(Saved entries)
+ + + + + + +

Lemma inform_opened_user_run user wallet dto w :
  tables_ok w -> w_tx w = NoTx ->
  match inform_opened_user user wallet dto w with
  | (Throw _, w') => same_tables w w'
  | (Ok i, w') => il_tenorDays dto ∈ TERM_OPTIONS /\ opening_answer user wallet dto w w' i
  end.
Proof.
  intros Hok Htx. assert (Hsame : same_tables w w) by (by split_and!).
  unfold inform_opened_user. cbv [mbind M_bind].
  destruct (_ <=? 0); cbn [guard_throw throw]; [done|]. cbv [mret M_ret].
  destruct (bool_decide (il_tenorDays dto ∈ TERM_OPTIONS)) eqn:Et; cbn [negb guard_throw throw]; [|done].
  cbv [mret M_ret]. bool_to_prop.
  unfold find_loan at 1. rewrite query_NoTx by done.
  destruct (db_find_loan w (opened_by (il_txHash dto)) None) as [[l|]|e] eqn:E1; [| |done].
  { apply find_loan_some in E1 as (j & Hj & Hp). split; [done|]. split_and!; try done. left. eauto 6. }
  unfold assertLoanOpenedTxValid, verifyLoanOpenedByTxHash. cbv [outside mbind M_bind].
  destruct (gw_verifyOpened (w_calls w) (il_txHash dto) wallet) as [[|]|e] eqn:Ev; cbn [negb guard_throw throw]; try done.
  cbv [mret M_ret lift]. set (w1 := log_call _ w).
  destruct (parseAmountHuman (il_amountHuman dto)) as [pd|e] eqn:Epd; [|done].
  destruct (pricing_context user w1) as [r w2] eqn:Epc. apply pricing_context_ok in Epc as [-> Hpf]; [|done].
  destruct r as [tc|e]; [|done]. destruct (getFeeBpsForTerm _ _ _ _) as [fee|e] eqn:Efee; [|done].
  set (p := Number_of_string _). set (due := Number_of_string _).
  pose proof (open_loan_tx_run user wallet dto p due fee (set_tx TxActive w1) Hok eq_refl) as Hrun.
  rewrite transaction_run; [|done|intros a w' Ha; by rewrite Ha in Hrun; destruct Hrun].
  destruct (open_loan_tx _ _ _ _ _ _ _) as [[l|e] w']; [|done].
  destruct Hrun as (_ & Hu & (evs & Hc) & Ho). split; [done|]. split_and!; [done..|]. right.
  exists (CVerifyOpened (il_txHash dto) wallet (Ok true) :: evs), p, due, fee, l.
  split_and!; [|left|by exists pd, tc|done|done]. cbn [w_calls set_tx]. rewrite Hc. cbn. by rewrite <- app_assoc.
Qed.

(** Recording an opening, for any request. *)
Lemma inform_opened_run dto w :
  tables_ok w -> w_tx w = NoTx ->
  match informLoanOpened dto w with
  | (Throw _, w') => same_tables w w'
  | (Ok i, w') => il_tenorDays dto ∈ TERM_OPTIONS /\ exists k u, w_users w !! k = Some u /\
      normalizeWallet (il_walletAddress dto) = Ok (walletAddress u) /\
      opening_answer u (walletAddress u) dto w w' i
  end.
Proof.
  intros Hok Htx. unfold informLoanOpened. cbv [mbind M_bind lift].
  destruct (normalizeWallet (il_walletAddress dto)) as [b|e]; [|by split_and!].
  unfold find_user. rewrite query_NoTx by done.
  destruct (db_find_user w (by_wallet b)) as [[u|]|e] eqn:Eu; [| by split_and!..].
  apply find_user_some in Eu as (i & Hu & Hp). unfold by_wallet in Hp. bool_to_prop. subst b.
  pose proof (inform_opened_user_run u (walletAddress u) dto w Hok Htx) as H.
  destruct (inform_opened_user _ _ _ _) as [[l|e] w']; [|done]. destruct H as [? H]. eauto 8.
Qed.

+ + + + + + +

WHAT TO PRODUCE: Each line that includes the string "negb" should be copied from the data.

REPLY TO THE EXERCISE:
  destruct (bool_decide (il_tenorDays dto ∈ TERM_OPTIONS)) eqn:Et; cbn [negb guard_throw throw]; [|done].
  destruct (gw_verifyOpened (w_calls w) (il_txHash dto) wallet) as [[|]|e] eqn:Ev; cbn [negb guard_throw throw]; try done.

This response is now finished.